▶ **What needs to be done**: Repeat, please, only the lines from the top of the data down to the line with "Definition accounted (s"; include both of those lines.

Collected data entries:
(** * Every operation *)

(** The messages an operation hands to the application: what it appended to the
    events. *)
Definition deliveries (s s' : Router) : list MsgId := omap delivers (drop (length (gs_events s)) (gs_events s')).

Definition accounted (s s' : Router) : Prop :=
  exists ids, gs_duplicate_cache s' = (enter now (gs_duplicate_cache s) ids).2 /\
    deliveries s s' ⊆+ (enter now (gs_duplicate_cache s) ids).1.

Lemma advances_accounted s s' : advances now s s' -> accounted s s'.
Proof. intros (e & ids & E & C & H). exists ids. unfold deliveries. by rewrite E, drop_app_length. Qed.

Lemma advancing_accounted (m : RM unit) (s s' : Router) : advancing m any -> m s = Ret (tt, s') -> accounted s s'.
Proof. intros H E. specialize (H s). unfold wlp in H. rewrite E in H. by apply advances_accounted, H. Qed.

Lemma adv_ignore {A} (m : RM A) : advancing m any -> advancing (ignore m) any.
Proof. intros H. w_seq; [done|]. intros; w_ret. Qed.

Lemma poll_accounted decay beat (s s' : Router) : ignore (gs_poll now decay beat) s = Ret (tt, s') -> accounted s s'.
Proof.
  unfold ignore, gs_poll, get. cbv [mbind M_bind run_bind]. cbn [fst snd]. destruct (gs_events s) as [|e l] eqn:E.
  - intros H. apply (advancing_accounted (ignore (m ← (if decay then with_score (ps_refresh_scores now) else mret tt);
      (if beat then heartbeat now else mret tt);; mret (None : option ToSwarm)))); [|exact H].
    apply adv_ignore. adv_all.
  - intros [= <-]. exists []. unfold deliveries. rewrite E. cbn. rewrite drop_ge by (cbn; lia). done.
Qed.

Lemma run_op_accounted op (s s' : Router) : run_op now op s = Ret (tt, s') -> accounted s s'.
Proof.
  destruct op; cbn [run_op]; try apply poll_accounted; apply advancing_accounted; try apply adv_ignore;
    first [apply adv_publish | apply adv_handler_event | solve [adv]].
Qed.
End delivery.

Section once.
Context {P : PeerIdLib} {K : KeypairLib} {S : SigningLib} {L : ProstLib} {R : RandLib} {PS : PeerScoreLib} {I : InstantLib}.
Context {Fl : Type} {TF : TopicSubscriptionFilter Fl} {D : Type} {DT : DataTransform D}.
Context {HP : HashIter PeerId} {HT : HashIter TopicHash} {HM : HashIter (list byte)} {HS : HashIter Subscription} {HB : HashIter (TopicHash * PeerId)}.

Local Abbreviation MsgId := (list byte).
Local Abbreviation Router := (Behaviour Fl D).

(** * Entries of one id are far apart *)
Definition apart (ttl : Z) (x y : MsgId * Z) : Prop := x.1 = y.1 -> ttl <= Z.abs (x.2 - y.2).

Lemma ordpairs_submseteq {A} (T : A -> A -> Prop) l l' :
  (forall x y, T x y -> T y x) -> l ⊆+ l' -> ForallOrdPairs T l' -> ForallOrdPairs T l.
Proof.
  intros Hsym H. induction H as [|x l l' H IH|x y l|x l l' H IH|l1 l2 l3 H1 IH1 H2 IH2]; intros Hl.
  - constructor.
  - inversion_clear Hl as [|? ? Hx Hl']. constructor; [|by apply IH]. apply List.Forall_forall. intros y Hy.
    rewrite List.Forall_forall in Hx. apply Hx. apply list_elem_of_In. eapply elem_of_submseteq; [|done]. by apply list_elem_of_In.
  - inversion_clear Hl as [|? ? Hx Hl']. inversion_clear Hl' as [|? ? Hy Hl]. inversion_clear Hx as [|? ? Hxy Hx'].
    constructor; [|by constructor]. constructor; [by apply Hsym|done].
  - inversion_clear Hl as [|? ? Hx Hl']. by apply IH.
  - by apply IH1, IH2.
Qed.

Lemma ordpairs_lookup {A} (T : A -> A -> Prop) l i j x y :
  ForallOrdPairs T l -> (i < j)%nat -> l !! i = Some x -> l !! j = Some y -> T x y.
Proof.
  intros H. revert i j. induction H as [|a l Ha Hl IH]; intros i j Hij Hi Hj; [done|]. destruct j as [|j]; [lia|]. destruct i as [|i].
  - injection Hi as ->. rewrite List.Forall_forall in Ha. apply Ha, list_elem_of_In. by eapply list_elem_of_lookup_2.
  - apply (IH i j); [lia|done..].
Qed.

Lemma ordpairs_app {A} (T : A -> A -> Prop) l k :
  ForallOrdPairs T l -> ForallOrdPairs T k -> (forall x y, x ∈ l -> y ∈ k -> T x y) -> ForallOrdPairs T (l ++ k).
Proof.
  intros H Hk. induction H as [|a l Ha Hl IH]; intros Hlk; cbn; [done|]. constructor.
  - apply List.Forall_app. split; [done|]. apply List.Forall_forall. intros y Hy. apply Hlk; [by left|by apply list_elem_of_In].
  - apply IH. intros x y Hx. apply Hlk. by right.
Qed.

Lemma ordpairs_all {A} (T : A -> A -> Prop) l : (forall x y, x ∈ l -> y ∈ l -> T x y) -> ForallOrdPairs T l.
Proof.
  induction l as [|a l IH]; intros H; constructor.
  - apply List.Forall_forall. intros y Hy. apply H; [by left|right; by apply list_elem_of_In].
  - apply IH. intros x y Hx Hy. apply H; by right.
Qed.

Lemma apart_sym ttl x y : apart ttl x y -> apart ttl y x.
Proof. unfold apart. intros H E. specialize (H (eq_sym E)). lia. Qed.

(** Entering ids keeps the log of what the cache accepted. *)
Definition tracked (ttl now : Z) (log : list (MsgId * Z)) (c : DuplicateCache (Key := MsgId)) : Prop :=
  exists last, last <= now /\ dup_inv ttl last log c.

Lemma enter_tracked ttl now log c ids :
  0 < ttl -> now + ttl <= instant_max -> tracked ttl now log c -> ForallOrdPairs (apart ttl) log ->
  let log' := log ++ ((fun id => (id, now)) <$> (enter now c ids).1) in
  tracked ttl now log' (enter now c ids).2 /\ ForallOrdPairs (apart ttl) log'.
Proof.
  intros Ht Hm. revert log c. induction ids as [|id ids IH]; intros log c Hc Hl; cbn [enter]; [by rewrite app_nil_r|].
  destruct Hc as (last & Hlast & Hinv). destruct (dup_insert_refines ttl last now log c id Ht Hlast Hm Hinv) as [E Hinv'].
  assert (Hap : ForallOrdPairs (apart ttl) (ref_insert ttl now log id).2).
  { unfold ref_insert. destruct (recently ttl now id log) eqn:Er; [done|]. cbn.
    apply (ordpairs_submseteq _ _ ((id, now) :: log)); [apply apart_sym|by rewrite (Permutation_app_comm log)|].
    constructor; [|done]. apply List.Forall_forall. intros [k t] Hin Ek. cbn in Ek. subst k. cbn.
    destruct (decide (now < t + ttl)) as [Hlt|]; [|lia]. enough (recently ttl now id log = true) by congruence.
    unfold recently. apply existsb_exists. exists (id, t). split; [done|]. cbn. by rewrite !bool_decide_eq_true_2. }
  destruct (dup_insert now c id) as [new c1]. cbn [fst snd] in E, Hinv'.
  destruct (IH _ c1 (ex_intro _ now (conj (Z.le_refl now) Hinv')) Hap) as [H1 H2].
  destruct (enter now c1 ids) as [l c2]. cbn [fst snd] in *. rewrite fmap_app, app_assoc.
  assert (El : log ++ ((fun id => (id, now)) <$> (if new then [id] else [])) = (ref_insert ttl now log id).2).
  { unfold ref_insert in *. destruct (recently ttl now id log); cbn in E; subst new; cbn; [by rewrite app_nil_r|done]. }
  by rewrite El.
Qed.

(** * Runs of the router, with what they hand to the application and when *)
Inductive runs (ttl : Z) : Router -> Z -> list (MsgId * Z) -> Prop :=
  | runs_new unix_nanos rng privacy config fl tr s start :
      cf_duplicate_cache_time config = ttl -> Behaviour_new unix_nanos rng privacy config fl tr = Ret (Ok s) ->
      runs ttl s start []
  | runs_op s last delivered now op s' :
      runs ttl s last delivered -> last <= now -> now + ttl <= instant_max -> run_op now op s = Ret (tt, s') ->
      runs ttl s' now (delivered ++ ((fun id => (id, now)) <$> deliveries s s')).

Definition runs_inv (ttl : Z) (s : Router) (last : Z) (delivered : list (MsgId * Z)) : Prop :=
  exists log, tracked ttl last log (gs_duplicate_cache s) /\ ForallOrdPairs (apart ttl) log /\ delivered ⊆+ log /\
    ForallOrdPairs (fun x y => x.2 <= y.2) delivered /\ Forall (fun x => x.2 <= last) delivered.

Lemma runs_ok ttl s last delivered : 0 < ttl -> runs ttl s last delivered -> runs_inv ttl s last delivered.
Proof.
  intros Ht H. induction H as [unix rng privacy config fl tr s start Hc E|s last ds now op s' H IH Hn Hm E].
  - exists []. split_and!; try constructor. exists start. split; [lia|]. revert E. unfold Behaviour_new.
    destruct (validate_config _ _); [|done]. destruct (BackoffStorage_new _ _ _); cbn [run_bind]; [|done]. intros [= <-]. cbn. rewrite Hc.
    unfold dup_inv. cbn. split_and!; try done; constructor.
  - destruct IH as (log & (last0 & H0 & Hinv) & Hap & Hsub & Hsort & Hall). apply run_op_accounted in E as (ids & Ec & Hd).
    assert (Htr : tracked ttl now log (gs_duplicate_cache s)) by (exists last0; split; [lia|done]).
    destruct (enter_tracked ttl now log _ ids Ht Hm Htr Hap) as [H1 H2].
    exists (log ++ ((fun id => (id, now)) <$> (enter now (gs_duplicate_cache s) ids).1)). rewrite Ec. split_and!; [done|done|..].
    + apply submseteq_app; [done|]. by apply fmap_submseteq.
    + apply ordpairs_app; [done|..].
      * apply ordpairs_all. intros x y (? & -> & _)%list_elem_of_fmap (? & -> & _)%list_elem_of_fmap. cbn. lia.
      * intros x y Hx (? & -> & _)%list_elem_of_fmap. rewrite Forall_forall in Hall. specialize (Hall x Hx). cbn. lia.
    + apply Forall_app. split; [eapply Forall_impl; [exact Hall|]; cbn; lia|].
      apply Forall_forall. intros x (? & -> & _)%list_elem_of_fmap. cbn. lia.
Qed.

(** C3: A message reaches the application at most once while the router
    remembers it.  Over any run of the router (any operations, messages, peers,
    random choices and orders of traversal, at instants that do not go back),
    two deliveries of one message id are at least [duplicate_cache_time] apart. *)
Theorem messages_delivered_once ttl (s : Router) last delivered i j id t t' :
  0 < ttl -> runs ttl s last delivered -> (i < j)%nat ->
  delivered !! i = Some (id, t) -> delivered !! j = Some (id, t') -> t + ttl <= t'.
Proof.
  intros Ht Hr Hij Hi Hj. destruct (runs_ok ttl s last delivered Ht Hr) as (log & _ & Hap & Hsub & Hsort & _).
  pose proof (ordpairs_submseteq _ _ _ (apart_sym ttl) Hsub Hap) as Hd.
  pose proof (ordpairs_lookup _ _ _ _ _ _ Hd Hij Hi Hj eq_refl) as Hab. cbn in Hab.
  pose proof (ordpairs_lookup _ _ _ _ _ _ Hsort Hij Hi Hj) as Hle. cbn in Hle. lia.
Qed.
End once.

▶ **Problem solution**:
(** * Every operation *)

(** The messages an operation hands to the application: what it appended to the
    events. *)
Definition deliveries (s s' : Router) : list MsgId := omap delivers (drop (length (gs_events s)) (gs_events s')).

Definition accounted (s s' : Router) : Prop :=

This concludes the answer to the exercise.